Member of the Parliament of Georgia
- Incumbent
- Assumed office 2020

Personal details
- Party: Georgian Dream–Democratic Georgia
- Profession: Businessman, Politician

= Anton Obolashvili =

Georgian politician, businessman

Anton Obolashvili (ანტონ ობოლაშვილი) is a Georgian politician, businessman, and a member of the Parliament of Georgia for the ruling Georgian Dream–Democratic Georgia party. Obolashvili was elected to parliament in 2020.

== Early life and business career ==
Before entering politics, Anton Obolashvili briefly worked at Georgia's Internal Affairs Ministry in the late 1990s. He later left government service and built a career in the pharmaceutical business, accumulating significant personal wealth. Following his election to parliament in 2020, he transferred control of his business shares to his wife, as required by Georgian law for public officials.

=== Political career ===
Obolashvili was elected as a Member of Parliament in 2020 from the ruling Georgian Dream party. As an MP, his declared annual income of nearly $450,000 in 2021 was among the highest in the legislature. His official parliamentary duties have included participating in diplomatic engagements, such as meetings with the Ambassador of Kazakhstan and attending sessions of the Parliamentary Assembly of the Francophonie. During the 2024 parliamentary election campaign, Obolashvili was the Georgian Dream candidate. Transparency International Georgia reported that in September 2024, he attended several budget-funded public events, such as a poetry festival and the opening of a new kindergarten and a sports facility, which the watchdog stated created a perception that the state events were organized for ruling party campaigning.

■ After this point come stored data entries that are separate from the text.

(** * Resiliency scoring of Krkn chaos runs: a shallow embedding

    The development follows [krkn/resiliency/score.py] (the pure score
    calculator) and [krkn/resiliency/resiliency.py] (the [Resiliency]
    orchestrator: definition loader, per-scenario evaluation, finalisation
    and report persistence).

    Conventions of the embedding:
    - a Python [int] is a [Z]; a Python [float] is a binary64 number, a
      [spec_float] handled with the operations of [SpecFloat] at precision
      53 and maximal exponent 1024;
    - a Python [dict] is an association list in insertion order, updated
      in place by [PyDict.set];
    - the collaborators outside these two files (the clock, the SLO
      evaluator of [krkn.prometheus.collector], [repr] of floats) are the
      variables of the sections that use them;
    - a Python [str] is a [string] whose characters are read as the code
      points 0..255;
    - a raised exception is the [Raise] outcome of a computation; state
      changes made before the exception are kept. *)

From Stdlib Require Import ZArith List String Ascii Bool Lia.
From Stdlib Require Import SpecFloat DecimalString Permutation.
From Stdlib Require DecimalNat.
From Stdlib Require QArith Qround.
Import ListNotations.
Open Scope string_scope.
Open Scope Z_scope.

Set Implicit Arguments.

(** ** Exceptions and outcomes *)

(** The exception classes the modelled code raises or receives from its
    collaborators; all of them derive from Python's [Exception]. *)
Inductive exn : Type :=
| RuntimeError (msg : string)
| ValueError (msg : string)
| OverflowError (msg : string)
| ZeroDivisionError
| FileNotFoundError (msg : string)
| OSError (msg : string)
| AttributeError (msg : string)
| TypeError (msg : string)
| IndexError (msg : string)
| CollaboratorError (msg : string).

Inductive result (A : Type) : Type :=
| Ok (a : A)
| Raise (e : exn).

Arguments Ok {A} a.
Arguments Raise {A} e.

Definition rbind {A B} (r : result A) (k : A -> result B) : result B :=
  match r with
  | Ok a => k a
  | Raise e => Raise e
  end.

Definition is_ok {A} (r : result A) : bool :=
  match r with Ok _ => true | Raise _ => false end.

Declare Scope result_scope.
Delimit Scope result_scope with result.
Notation "'let!' x ':=' r 'in' k" := (rbind r (fun x => k))
  (at level 10, x pattern, r at level 100, k at level 200) : result_scope.

(** ** Python dictionaries *)

Module PyDict.

Definition t (V : Type) : Type := list (string * V).

Definition empty {V} : t V := [].

Fixpoint get {V} (d : t V) (k : string) : option V :=
  match d with
  | [] => None
  | (k', v) :: d' => if String.eqb k k' then Some v else get d' k
  end.

(** [k in d] *)
Definition mem {V} (d : t V) (k : string) : bool :=
  match get d k with Some _ => true | None => false end.

(** [d.get(k, dflt)] *)
Definition get_default {V} (d : t V) (k : string) (dflt : V) : V :=
  match get d k with Some v => v | None => dflt end.

(** [d[k] = v]: an existing key keeps its position, a new key goes last. *)
Fixpoint set {V} (d : t V) (k : string) (v : V) : t V :=
  match d with
  | [] => [(k, v)]
  | (k', v') :: d' =>
      if String.eqb k k' then (k', v) :: d' else (k', v') :: set d' k v
  end.

(** [del d[k]] where present. *)
Fixpoint remove {V} (d : t V) (k : string) : t V :=
  match d with
  | [] => []
  | (k', v') :: d' =>
      if String.eqb k k' then remove d' k else (k', v') :: remove d' k
  end.

Definition keys {V} (d : t V) : list string := map fst d.

(** [{key(x): value(x) for x in xs}] *)
Definition comprehension {X V} (key : X -> string) (value : X -> V)
           (xs : list X) : t V :=
  fold_left (fun d x => set d (key x) (value x)) xs empty.

(** The well-formed dictionaries: no key occurs twice. *)
Definition wf {V} (d : t V) : Prop := NoDup (keys d).

End PyDict.

(** ** Python numbers *)

Module PyNum.

Definition prec : Z := 53.
Definition emax : Z := 1024.

Definition float : Type := spec_float.

Definition fmul : float -> float -> float := SFmul prec emax.
Definition fadd : float -> float -> float := SFadd prec emax.
Definition fdiv : float -> float -> float := SFdiv prec emax.

(** The integer [z] as an exact dyadic number (not yet rounded). *)
Definition exact_of_Z (z : Z) : float :=
  match z with
  | Z0 => S754_zero false
  | Zpos p => S754_finite false p 0
  | Zneg p => S754_finite true p 0
  end.

Definition is_infinite (x : float) : bool :=
  match x with S754_infinity _ => true | _ => false end.

Definition is_zero (x : float) : bool :=
  match x with S754_zero _ => true | _ => false end.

The organization noted such activity could be considered illegal use of administrative resources under Georgia's Election Code.

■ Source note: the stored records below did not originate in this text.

(** On a column without infinities [col.min()] is NaN when the column holds
    no number, and a least number of the column otherwise. *)
Lemma col_min_spec col :
  no_inf col →
  match col_min col with
  | None => Forall (λ x, x = None) col
  | Some (Fin m) => is_min col m
  | Some _ => False
  end.
Proof.
  induction col as [|c col IH]; intros Hni; simpl; [constructor|].
  specialize (IH (no_inf_cons _ _ Hni)).
  destruct c as [[x| |]|]; simpl.
  - destruct (col_min col) as [[m| |]|]; simpl; try done.
    + destruct IH as [Hin Hle].
      unfold Qmin, GenericMinMax.gmin. destruct (x ?= m)%Q eqn:E.
      * apply Qeq_alt in E. split; [by left|]. intros y Hy.
        apply elem_of_cons in Hy as [[= ->]|Hy]; [apply Qle_refl|].
        rewrite E. by apply Hle.
      * apply Qlt_alt in E. split; [by left|]. intros y Hy.
        apply elem_of_cons in Hy as [[= ->]|Hy]; [apply Qle_refl|].
        specialize (Hle y Hy). lra.
      * apply Qgt_alt in E. split; [by right|]. intros y Hy.
        apply elem_of_cons in Hy as [[= ->]|Hy]; [lra|]. by apply Hle.
    + split; [by left|]. intros y Hy.
      apply elem_of_cons in Hy as [[= ->]|Hy]; [apply Qle_refl|].
      rewrite Forall_forall in IH. by specialize (IH _ Hy).
  - exfalso. destruct Hni as [H _]. apply H. by left.
  - exfalso. destruct Hni as [_ H]. apply H. by left.
  - destruct (col_min col) as [[m| |]|]; try done.
    + by apply is_min_cons_None.
    + by constructor.
Qed.

Lemma col_max_spec col :
  no_inf col →
  match col_max col with
  | None => Forall (λ x, x = None) col
  | Some (Fin m) => is_max col m
  | Some _ => False
  end.
Proof.
  induction col as [|c col IH]; intros Hni; simpl; [constructor|].
  specialize (IH (no_inf_cons _ _ Hni)).
  destruct c as [[x| |]|]; simpl.
  - destruct (col_max col) as [[m| |]|]; simpl; try done.
    + destruct IH as [Hin Hle].
      unfold Qmax, GenericMinMax.gmax. destruct (x ?= m)%Q eqn:E.
      * apply Qeq_alt in E. split; [by left|]. intros y Hy.
        apply elem_of_cons in Hy as [[= ->]|Hy]; [apply Qle_refl|].
        rewrite E. by apply Hle.
      * apply Qlt_alt in E. split; [by right|]. intros y Hy.
        apply elem_of_cons in Hy as [[= ->]|Hy]; [lra|]. by apply Hle.
      * apply Qgt_alt in E. split; [by left|]. intros y Hy.
        apply elem_of_cons in Hy as [[= ->]|Hy]; [apply Qle_refl|].
        specialize (Hle y Hy). lra.
    + split; [by left|]. intros y Hy.
      apply elem_of_cons in Hy as [[= ->]|Hy]; [apply Qle_refl|].
      rewrite Forall_forall in IH. by specialize (IH _ Hy).
  - exfalso. destruct Hni as [H _]. apply H. by left.
  - exfalso. destruct Hni as [_ H]. apply H. by left.
  - destruct (col_max col) as [[m| |]|]; try done.
    + by apply is_max_cons_None.
    + by constructor.
Qed.

Lemma col_min_is_min col m :
  no_inf col → is_min col m → ∃ m', col_min col = Some (Fin m') ∧ (m' == m)%Q.
Proof.
  intros Hni [Hin Hle]. pose proof (col_min_spec col Hni) as H.
  destruct (col_min col) as [[m'| |]|]; try done.
  - destruct H as [Hin' Hle']. exists m'. split; [done|].
    apply Qle_antisym; auto.
  - rewrite Forall_forall in H. by specialize (H _ Hin).
Qed.

Lemma col_max_is_max col m :
  no_inf col → is_max col m → ∃ m', col_max col = Some (Fin m') ∧ (m' == m)%Q.
Proof.
  intros Hni [Hin Hle]. pose proof (col_max_spec col Hni) as H.
  destruct (col_max col) as [[m'| |]|]; try done.
  - destruct H as [Hin' Hle']. exists m'. split; [done|].
    apply Qle_antisym; auto.
  - rewrite Forall_forall in H. by specialize (H _ Hin).
Qed.

Lemma col_extremes col x :
  no_inf col → Some (Fin x) ∈ col →
  ∃ mn mx, col_min col = Some (Fin mn) ∧ col_max col = Some (Fin mx) ∧
           is_min col mn ∧ is_max col mx.
Proof.
  intros Hni Hx.
  pose proof (col_min_spec col Hni) as Hmin.
  pose proof (col_max_spec col Hni) as Hmax.
  destruct (col_min col) as [[mn| |]|]; try done; cycle 1.
  { rewrite Forall_forall in Hmin. by specialize (Hmin _ Hx). }
  destruct (col_max col) as [[mx| |]|]; try done; cycle 1.
  { rewrite Forall_forall in Hmax. by specialize (Hmax _ Hx). }
  by exists mn, mx.
Qed.

Section Normalize.
Context {R : Rounding}.

Lemma min_max_normalize_length col : length (min_max_normalize col) = length col.
Proof. unfold min_max_normalize. destruct (cell_is_zero _); by rewrite length_map. Qed.

(** The range of a column with least number [mn] and greatest [mx], when
    it does not overflow, and what becomes of a number [x] of the
    column. *)
Lemma range_fin mn mx :
  (mn <= mx)%Q → (rnd (mx - mn) <= fmax)%Q →
  cell_sub (Some (Fin mx)) (Some (Fin mn)) = Some (Fin (rnd (mx - mn))) ∧
  (0 <= rnd (mx - mn))%Q.
Proof.
  intros Hle Hr. assert (0 <= rnd (mx - mn))%Q as H0 by (apply rnd_nonneg; lra).
  split; [|done]. simpl. f_equal. apply round_fin.
  pose proof fmax_pos. change (mx + - mn)%Q with (mx - mn)%Q. lra.
Qed.

Lemma shifted_fin mn mx x :
  (mn <= x <= mx)%Q → (rnd (mx - mn) <= fmax)%Q →
  cell_sub (Some (Fin x)) (Some (Fin mn)) = Some (Fin (rnd (x - mn))) ∧
  (0 <= rnd (x - mn) <= rnd (mx - mn))%Q.
Proof.
  intros [Hlo Hhi] Hr.
  assert (0 <= rnd (x - mn))%Q as H0 by (apply rnd_nonneg; lra).
  assert (rnd (x - mn) <= rnd (mx - mn))%Q as H1 by (apply rnd_mono; lra).
  split; [|done]. simpl. f_equal. apply round_fin.
  pose proof fmax_pos. change (x + - mn)%Q with (x - mn)%Q. lra.
Qed.

Lemma quotient_fin a r :
  (0 <= a <= r)%Q → ¬ (r == 0)%Q →
  cell_div (Some (Fin a)) (Some (Fin r)) = Some (Fin (rnd (a / r))) ∧
  (0 <= rnd (a / r) <= 1)%Q.
Proof.
  intros [Ha Har] Hr. assert (0 < r)%Q as Hpos by lra.
  assert (0 <= a / r <= 1)%Q as Hq.
  { split; [apply Qle_shift_div_l; [done|lra]|apply Qle_shift_div_r; [done|lra]]. }
  destruct (round_unit _ Hq) as [Hround Hunit].
  split; [|done]. simpl.
  destruct (Qeq_bool r 0) eqn:E; [apply Qeq_bool_iff in E; done|].
  by rewrite Hround.
Qed.

(** What [min_max_normalize] makes of a number of a column without
    infinities whose range does not overflow. *)
Lemma normalize_number col i x :
  no_inf col → no_overflow col →
  col !! i = Some (Some (Fin x)) →
  ∃ y, min_max_normalize col !! i = Some (Some (Fin y)) ∧
       (0 <= y <= 1)%Q ∧ (rnd y == y)%Q.
Proof.
  intros Hni Hov Hi.
  assert (Some (Fin x) ∈ col) as Hx by by eapply list_elem_of_lookup_2.
  destruct (col_extremes col x Hni Hx) as (mn & mx & Hmn & Hmx & Hmin & Hmax).
  pose proof Hmin as [Hmn_in Hmn_le]. pose proof Hmax as [Hmx_in Hmx_le].
  assert (mn <= x <= mx)%Q as Hb by (split; auto).
  assert (rnd (mx - mn) <= fmax)%Q as Hr by by apply Hov.
  destruct (range_fin mn mx) as [Hrange Hr0]; [lra|done|].
  unfold min_max_normalize. rewrite Hmn, Hmx, Hrange. simpl cell_is_zero.
  destruct (Qeq_bool (rnd (mx - mn)) 0) eqn:Hz.
  - rewrite list_lookup_fmap, Hi. simpl. exists 0%Q.
    split; [done|]. split; [lra|apply rnd_0].
  - apply Qeq_bool_neq in Hz.
    rewrite list_lookup_fmap, Hi. cbn [fmap option_fmap option_map].
    destruct (shifted_fin mn mx x Hb Hr) as [-> Ha].
    destruct (quotient_fin (rnd (x - mn)) (rnd (mx - mn)) Ha Hz) as [-> Hq].
    eexists. split; [done|]. split; [done|]. apply rnd_idem.
Qed.

(** Claim C4, as amended: for a column of doubles without infinities, with
    least number [mn] and greatest number [mx], whose range [mx - mn] does
    not overflow, [min_max_normalize] maps every entry to 0 when the column
    is constant; otherwise it maps a number [x] to the double nearest
    [(x - mn) / (mx - mn)] as numpy computes it (the rounded quotient of the
    rounded differences), the minimum to 0 and the maximum to 1, and leaves
    a missing entry missing. *)
Theorem min_max_normalize_spec (col : list cell) (mn mx : Q) :
  no_inf col → doubles col → is_min col mn → is_max col mx →
  (rnd (mx - mn) <= fmax)%Q →
  ((mx == mn)%Q → min_max_normalize col = map (λ _, Some (Fin 0)) col) ∧
  (¬ (mx == mn)%Q →
     ∀ i x, col !! i = Some x →
       match x with
       | Some (Fin x) =>
           ∃ y, min_max_normalize col !! i = Some (Some (Fin y)) ∧
                (y == rnd (rnd (x - mn) / rnd (mx - mn)))%Q ∧
                ((x == mn)%Q → (y == 0)%Q) ∧
                ((x == mx)%Q → (y == 1)%Q)
       | _ => min_max_normalize col !! i = Some None
       end).
Proof.
  intros Hni Hd Hmin Hmax Hr.
  destruct (col_min_is_min _ _ Hni Hmin) as (mn' & Hmn & Emn).
  destruct (col_max_is_max _ _ Hni Hmax) as (mx' & Hmx & Emx).
  pose proof Hmin as [Hmn_in Hmn_le]. pose proof Hmax as [Hmx_in Hmx_le].
  assert (mn <= mx)%Q as Hle by by apply Hmn_le.
  assert (rnd (mx' - mn') == rnd (mx - mn))%Q as Er.
  { apply rnd_proper. by rewrite Emn, Emx. }
  destruct (range_fin mn' mx') as [Hrange Hr0]; [lra|lra|].
  unfold min_max_normalize. rewrite Hmn, Hmx, Hrange. simpl cell_is_zero.
  split.
  - intros E. assert (rnd (mx' - mn') == 0)%Q as Hz.
    { apply rnd_zero. lra. }
    apply Qeq_bool_iff in Hz. by rewrite Hz.
  - intros NE.
    destruct (Qeq_bool (rnd (mx' - mn')) 0) eqn:Hz.
    { exfalso. apply Qeq_bool_iff in Hz. apply NE.
      assert (rnd (mx - mn) == 0)%Q as Hz' by lra.
      apply (rnd_sub_0 mx mn); [apply (Hd mx Hmx_in)|apply (Hd mn Hmn_in)|done]. }
    apply Qeq_bool_neq in Hz.
    intros i c Hi. rewrite list_lookup_fmap, Hi. cbn [fmap option_fmap option_map].
    destruct c as [[x| |]|].
    + assert (Some (Fin x) ∈ col) as Hx by by eapply list_elem_of_lookup_2.
      assert (mn' <= x <= mx')%Q as Hb.
      { pose proof (Hmn_le x Hx). pose proof (Hmx_le x Hx). lra. }
      destruct (shifted_fin mn' mx' x Hb) as [-> Ha]; [lra|].
      destruct (quotient_fin (rnd (x - mn')) (rnd (mx' - mn')) Ha Hz) as [-> Hq].
      assert (rnd (x - mn') == rnd (x - mn))%Q as Ea.
      { apply rnd_proper. by rewrite Emn. }
      eexists. split; [done|]. split; [|split].
      * apply rnd_proper. by rewrite Ea, Er.
      * intros E. apply rnd_zero.
        assert (rnd (x - mn') == 0)%Q as -> by (apply rnd_zero; lra).
        field. done.
      * intros E. apply rnd_one.
        assert (rnd (x - mn') == rnd (mx' - mn'))%Q as ->
          by (apply rnd_proper; lra).
        field. done.
    + exfalso. destruct Hni as [H _]. apply H. by eapply list_elem_of_lookup_2.
    + exfalso. destruct Hni as [_ H]. apply H. by eapply list_elem_of_lookup_2.
    + done.
Qed.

== Controversies and allegations ==

=== Undeclared properties in Dubai and Paris ===
A 2025 investigation by the Organized Crime and Corruption Reporting Project (OCCRP) revealed that Obolashvili failed to declare two luxury apartments he owns in Dubai, United Arab Emirates, together worth over $1.2 million. The properties include an apartment on the 56th floor of the Elite Residence skyscraper and another in the Kempinski Hotel & Residences on Palm Jumeirah. He also did not declare rental income from one of the Dubai properties and omitted a parking space purchased for €58,000 in Paris, despite declaring a co-owned apartment in the same city.

=== European assets ===
A 2025 report by Transparency International Georgia listed Obolashvili among Georgian Dream officials who own property in the European Union. The report noted he and his wife own a 130 m^{2} apartment in Paris, purchased in 2014 for €1,165,030, and a garage bought in 2019 for €58,000. The report highlighted this amid tensions between Georgia and the EU, noting that while the ruling party adopts policies risking Georgia's visa-free EU access, its members invest personally in Europe.